In [3]:
import pandas as pd
import sys

# The log file generated by evaluate_eta.py
LOG_FILE = "eta_eva_airport_rawai.csv"
# Define the new columns we will add
SEGMENT_COLS = [
    'actual_segment_travel_sec', 
    'predicted_segment_travel_sec', 
    'segment_delay_sec', 
    'segment_delay_min'
]

def analyze_segment_delays():
    """
    Reads the evaluation log, calculates segment-by-segment delays,
    and SAVES these new calculations back to the CSV file.
    """
    try:
        df = pd.read_csv(LOG_FILE)
    except FileNotFoundError:
        print(f"Error: Could not find the log file: {LOG_FILE}")
        print("Please run evaluate_eta.py first to generate it.")
        return
    except pd.errors.EmptyDataError:
        print(f"Error: The log file {LOG_FILE} is empty.")
        return

    # Clean up the data
    # 1. Remove empty rows (like ',,,,,,,')
    df = df.dropna(how='all')
    
    # 2. Check if analysis has already been run
    #    If we re-run, drop old analysis columns to recalculate
    for col in SEGMENT_COLS:
        if col in df.columns:
            df = df.drop(columns=[col])
            
    # 3. Convert time columns from strings to datetime objects
    try:
        df['predicted_arrival_time'] = pd.to_datetime(df['predicted_arrival_time'])
        df['actual_arrival_time'] = pd.to_datetime(df['actual_arrival_time'])
    except Exception as e:
        print(f"Error converting date columns: {e}")
        print("Please ensure the CSV format is correct.")
        return

    # 4. Sort by bus, then by time/index to prepare for segment calculations
    df = df.sort_values(by=['licence', 'route', 'target_index'])

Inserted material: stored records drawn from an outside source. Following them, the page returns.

Theorem finish_scheduler_ipi_spec w from t :
  kernel_ok N w → preemptible (w_sched w) from t →
  wp (finish_scheduler_ipi E)
     (λ _ w', kernel_ok N w' ∧ frames_kept w w' ∧ beside w w' ∧
              checkpointed (depth_of w c) (drain_s c (finalize_s c (w_sched w))) (w_sched w')) w.
Proof.
  intros Hk Hp. pose proof (wo_sched _ _ _ (ko_world _ _ _ Hk)) as Hs0. apply wp_bind.
  eapply wp_mono; [apply (finalize_kernel_spec w Hk (pr_online _ _ _ Hp))|].
  intros _ w1 (Hk1 & Hf1 & Has1 & Hsw1). pose proof Hk1 as [Hok1 Hsp1]. pose proof (wo_sched _ _ _ Hok1) as Hs1.
  assert (preemptible (w_sched w1) from t) as Hp1 by (rewrite Hsw1; by apply finalize_preemptible).
  apply wp_bind. eapply wp_local_state; [by apply (cst_lookup Hs1)|]. rewrite (pr_online _ _ _ Hp1). simpl.
  wp_step. eapply wp_mono; [apply (consume_ipi_spec w1 Hok1); rewrite Hsw1; by eapply finalize_ret|].
  intros _ w2 [-> Hok2]. wp_step.
  destruct (drain_keeps (w_sched w1)) as [Hkd Hcd]. specialize (Hcd (here_length Hs1 Hcpu)).
  eapply wp_mono; [apply (note_peer_spec E Hcpu _ Hok2)|].
  { apply (lk_time _ _ _ (wo_links _ _ _ Hok1) c (pr_online _ _ _ Hp1)). }
  intros _ w3 [Hok3 [Hsw3 Has3]].
  change (w_sched (on_sched (drain_s c) w1)) with (drain_s c (w_sched w1)) in Hsw3.
  assert (kernel_ok N w3) as Hk3.
  { split; [done|]. intros c'. rewrite Hsw3. destruct (Hcd c') as (E1 & _ & E2).
    eapply space_keeps; [exact Hkd|done|done| |apply (Hsp1 c')]. by rewrite (as_vm _ _ Has3). }
  assert (preemptible (w_sched w3) from t) as Hp3.
  { rewrite Hsw3. destruct (Hcd c) as (E1 & _ & E2). destruct Hp1. split; [congruence|congruence|done|done]. }
  eapply wp_mono; [apply (checkpoint_tail_spec w3 from t Hk3 Hp3)|].
  intros _ w4 (Hk4 & Hf4 & Hd4 & Hcp). split_and!; [done| | |].
  - etrans; [exact Hf1|]. etrans; [|exact Hf4].
    apply frames_keeps; [by rewrite Hsw3|by rewrite Hsw3|by rewrite (as_active _ _ Has3)].
  - etrans; [by apply aside_beside|]. etrans; [|exact Hd4].
    etrans; [|by apply aside_beside]. by apply beside_same.
  - rewrite Hsw3, (as_depth _ _ Has3) in Hcp. simpl in Hcp.
    change (depth_of (on_sched (drain_s c) w1) c) with (depth_of w1 c) in Hcp. by rewrite Hsw1, (as_depth _ _ Has1) in Hcp.
Qed.
(* ===== verification/BlockSpec.v ===== *)
(** * Blocking entry points

    Prepared waits, their commit, sleeping and exit: the entry points by
    which the running thread gives its CPU up.  From every state that
    satisfies the kernel invariant they return to one; the CPU always finds a
    thread to run, and every thread keeps its register state. *)

From stdpp Require Import gmap.
From S2P Require Import Prelude Types Wait TimeConv Deadline Preempt Context Vm Time Sched World Transition Handoff.
From S2P Require Import CpuInv SchedInv Switch Lifecycle TransitionSpec LifecycleSpec WorldInv TimeSpec.
From S2P Require Import SwitchSpec WakeSpec Frames EntrySpec.

(** A block of two or three steps, continued. *)
Lemma wp_seq3 {S A} (a b d : M S unit) (k : M S A) (Q : A → S → Prop) s :
  wp (a;; b;; d) (λ _ s', wp k Q s') s → wp (a;; b;; d;; k) Q s.
Proof.
  unfold wp, mbind, M_bind. destruct (a s) as [[[] s1]|]; [|done]. destruct (b s1) as [[[] s2]|]; [|done].
  by destruct (d s2) as [[[] s3]|].
Qed.

Lemma wp_seq2 {S A} (a b : M S unit) (k : M S A) (Q : A → S → Prop) s :
  wp (a;; b) (λ _ s', wp k Q s') s → wp (a;; b;; k) Q s.
Proof. unfold wp, mbind, M_bind. destruct (a s) as [[[] s1]|]; [|done]. by destruct (b s1) as [[[] s2]|]. Qed.

(** The three outcomes of a commit. *)
Lemma commit_cases wm prepared :
  commit wm prepared = (CommitStale, wm) ∨
  (∃ a cause, active wm = Some a ∧ aw_token a = pw_token prepared ∧ aw_phase a = Completed cause ∧
     commit wm prepared = (Early cause, set_active wm None)) ∨
  (∃ a, active wm = Some a ∧ aw_token a = pw_token prepared ∧ aw_phase a = Prepared ∧
     commit wm prepared = (Block (aw_token a), set_active wm (Some (set_phase a PhaseBlocked)))).
Proof.
  unfold commit. destruct (active wm) as [a|]; [|by left]. destruct (decide _) as [|Ht]; [by left|].
  apply dec_stable in Ht. destruct (aw_phase a) eqn:Hph; [|by left|].
  - destruct (decide _); [|by left]. right; right. by exists a.
  - right; left. by exists a, cause.
Qed.

(** The blocked scheduler: [from] leaves, [to] enters. *)
Definition blocked_s (c : CpuId) (from : ThreadId) (wm : WaitMetadata) (to : ThreadId) (rest : list ThreadId)
    (s : Scheduler) : Scheduler := enter_s to rest c (leave_blocked_s from wm c s).

Section block.
Context (E : Env) {N : nat}.
Hypothesis Hcpu : e_cpu E < KERNEL_CPU_CAPACITY.
Hypothesis Harch : arch_ok E.
Abbreviation c := (e_cpu E).

(** ** Leaving for a wait *)

Section leave.
Context {s : Scheduler} {from to : ThreadId} {tf tto : Thread} {rest : list ThreadId}.
Hypothesis Hs : sched_ok N None s.
Hypothesis Hcur : cur s c = Some from.
Hypothesis Hf : live s from tf.
Hypothesis Hrun : t_state tf = Running.
Hypothesis Hsel : selects s c to rest.
Hypothesis Ht : live s to tto.
Hypothesis Hready : t_state tto = Ready.

Lemma leave_index : tid_index to ≠ tid_index from.
Proof.
  intros Heq. pose proof (live_index_inj _ _ _ _ _ Ht Hf Heq) as ->.
  rewrite (live_fun _ _ _ _ Ht Hf) in Hready. congruence.
Qed.

(** Any change of the leaving thread's record, and of its CPU, that keeps
    what a switch has to keep. *)
Context {f : Thread → Thread} {g : CpuSchedulerState → CpuSchedulerState}.
Hypothesis Hkf : ∀ t, t_context (f t) = t_context t ∧ t_user (f t) = t_user t ∧ t_home_cpu (f t) = t_home_cpu t ∧
                      t_stack (f t) = t_stack t.
Hypothesis Hg : ∀ st, cs_current (g st) = None ∧ cs_idle (g st) = cs_idle st ∧ queue_of (g st) = queue_of st ∧
                      cs_online (g st) = cs_online st.
Let s1 := alter_cpu g c (alter_thread f (tid_index from) s).

Lemma leave_cst c' : cst s1 c' = if decide (c = c') then g (cst s c) else cst s c'.
Proof. unfold s1. rewrite cst_alter_cpu; [done|]. by apply (here_length Hs). Qed.

Lemma leave_to : live s1 to tto.
Proof. apply (live_alter_other f from to); [apply leave_index|done]. Qed.

Lemma leave_selects : selects s1 c to rest.
Proof.
  unfold selects, ready, idl. rewrite leave_cst, decide_True by done.
  destruct (Hg (cst s c)) as (_ & -> & -> & _). exact Hsel.
Qed.

Lemma leave_cur : cur s1 c = None.
Proof. unfold cur. rewrite leave_cst, decide_True by done. apply Hg. Qed.

Lemma entered_sched : sched_ok N (Some c) s1 → sched_ok N None (enter_s to rest c s1).
Proof. intros Hs1. eapply (sched_enter Hcpu to tto); [done|apply leave_cur|apply leave_selects|apply leave_to]. Qed.

Lemma entered_moved : moved c from to s (enter_s to rest c s1).
Proof.
  assert (c < length (cpus s1)) as Hlen by (unfold s1; simpl; rewrite length_alter; by apply (here_length Hs)).
  assert (∀ c', cst (enter_s to rest c s1) c' =
     if decide (c = c') then set_cs_current (Some to) (set_cs_ready rest (g (cst s c))) else cst s c') as Hcst.
  { intros c'. unfold enter_s. rewrite cst_alter_cpu by done. destruct (decide (c = c')) as [<-|Hne];
      rewrite cst_alter_thread, leave_cst; [by rewrite decide_True|by rewrite decide_False]. }
  split; [|done|..].
  - transitivity s1.
    + transitivity (alter_thread f (tid_index from) s); [|by apply keeps_ext].
      apply keeps_alter_thread; [done|]. intros slot t Hsl Hst He.
      destruct (live_slot _ _ _ Hf) as (slot' & ? & _ & ?). simplify_eq. congruence.
    + transitivity (alter_thread (set_t_state Running) (tid_index to) s1); [|by apply keeps_ext].
      apply keeps_alter_thread; [done|]. intros slot t Hsl Hst He.
      destruct (live_slot _ _ _ leave_to) as (slot' & ? & _ & ?). simplify_eq. congruence.
  - unfold cur. by rewrite Hcst, decide_True.
  - intros c' Hne. unfold cur. by rewrite Hcst, decide_False.
  - intros c'. rewrite Hcst. destruct (decide (c = c')) as [<-|]; [|done]. simpl. apply Hg.
Qed.

Lemma entered_links w d :
  links (Busy c d None) s w → @link_change w from tf (f tf) →
  links (Busy c d (Some from)) (enter_s to rest c s1) w.
Proof.
  intros Hlk Hlc. assert (c < length (cpus s)) as Hlen by (by apply (here_length Hs)).
  eapply (links_enter (s:=s1) ltac:(unfold s1; simpl; by rewrite length_alter) to tto); [|apply leave_to|apply leave_cur|intros Heq; apply leave_index; by rewrite Heq].
  apply (links_cpu c d None (Some from)); [by eapply links_thread|done| | |].
  - rewrite cst_alter_thread. apply Hg.
  - intros t' [Ht'|]; [|done]. right. change (cur s c = Some t') in Ht'. congruence.
  - intros t' Ht'. rewrite (proj1 (Hg _)) in Ht'. done.
Qed.
(* ===== verification/JoinSpec.v ===== *)
(** * Joining a thread

    The running thread records its exit code, becomes its CPU's retired
    thread and hands the CPU over without saving its frame; the next thread
    runs in its own address space.

    [join_thread] rejects, reaps an exited target at once, or links the caller
    to the target and blocks.  Which of the three it does is a function of the
    scheduler, and in every case the kernel invariant and all register states
    survive. *)

From stdpp Require Import gmap.
From S2P Require Import Prelude Types Wait Deadline TimeConv Preempt Context Vm Time Sched World Transition Handoff CpuInv SchedInv Switch.
From S2P Require Import Lifecycle TransitionSpec LifecycleSpec WorldInv TimeSpec SwitchSpec WakeSpec Frames EntrySpec BlockSpec.
Definition exited_s (c : CpuId) (from : ThreadId) (code : Z) (to : ThreadId) (rest : list ThreadId)
    (s : Scheduler) : Scheduler := enter_s to rest c (leave_exited_s from code c s).

Section exit.
Context (E : Env) {N : nat}.
Hypothesis Hcpu : e_cpu E < KERNEL_CPU_CAPACITY.
Hypothesis Harch : arch_ok E.
Abbreviation c := (e_cpu E).

Lemma exit_world w from t code to rest tto :
  world_ok N Stable w → cur (w_sched w) c = Some from → live (w_sched w) from t → t_state t = Running →
  idl (w_sched w) c ≠ Some from → ret (w_sched w) c = None → active (t_wait t) = None →
  selects (w_sched w) c to rest → live (w_sched w) to tto → t_state tto = Ready →
  let s1 := exited_s c from code to rest (w_sched w) in
  world_ok N (Busy c false (Some from)) (set_w_sched s1 w) ∧ moved c from to (w_sched w) s1 ∧
  live s1 from (set_t_state Exited (set_t_exit_code (Some code) t)) ∧ live s1 to (set_t_state Running tto).
Proof.
  intros [Hs Hhw Hlk] Hcur Hl Hrun Hi Hret Ha Hsel Ht Hrdy s1.
  set (s0 := set_ipi_pending (<[c := true]> (scheduler_ipi_pending (w_sched w))) (w_sched w)).
  assert (sched_ok N None s0) as Hs0 by (by apply sched_ok_ipi).
  set (f := λ t, set_t_state Exited (set_t_exit_code (Some code) t)).
  set (g := λ st, set_cs_current None (set_cs_retired (Some from) st)).
  pose proof (entered_live (s:=s0) E Hl Hrun Hsel Ht Hrdy (f:=f) (g:=g)) as [Lf Lt].
  split_and!; [| |done|done].
  - apply (world_ok_set_sched N Stable); [done|done| |].
    + apply (entered_sched (s:=s0) E Hcpu Hs0 Hl Hrun Hsel Ht Hrdy (f:=f) (g:=g)); [done|].
      by apply (sched_leave_exited Hcpu from t code).
    + apply (entered_links (s:=s0) E Hcpu Hs0 Hcur Hl Hrun Hsel Ht Hrdy (f:=f) (g:=g)); [done| |].
      * apply links_busy. by eapply links_ext.
      * split; [done|by left|done|]. intros a' Ha'. congruence.
  - destruct (entered_moved (s:=s0) E Hcpu Hs0 Hcur Hl Hrun Hsel Ht Hrdy (f:=f) (g:=g)); [done..|]. by split.
Qed.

    # === Segment-by-Segment Calculation ===
    
    # Use groupby().diff() to calculate the time delta between one row and the next.
    # This isolates the time it took to travel *just this segment*.
    # We group by 'licence' and 'route' to ensure we don't calculate the diff
    # between the end of one bus's run and the start of another's.
    
    # 1. Calculate ACTUAL time (in seconds) to travel the segment
    df['actual_segment_travel_sec'] = df.groupby(
        ['licence', 'route']
    )['actual_arrival_time'].diff().dt.total_seconds()

    # 2. Calculate PREDICTED time (in seconds) to travel the segment
    df['predicted_segment_travel_sec'] = df.groupby(
        ['licence', 'route']
    )['predicted_arrival_time'].diff().dt.total_seconds()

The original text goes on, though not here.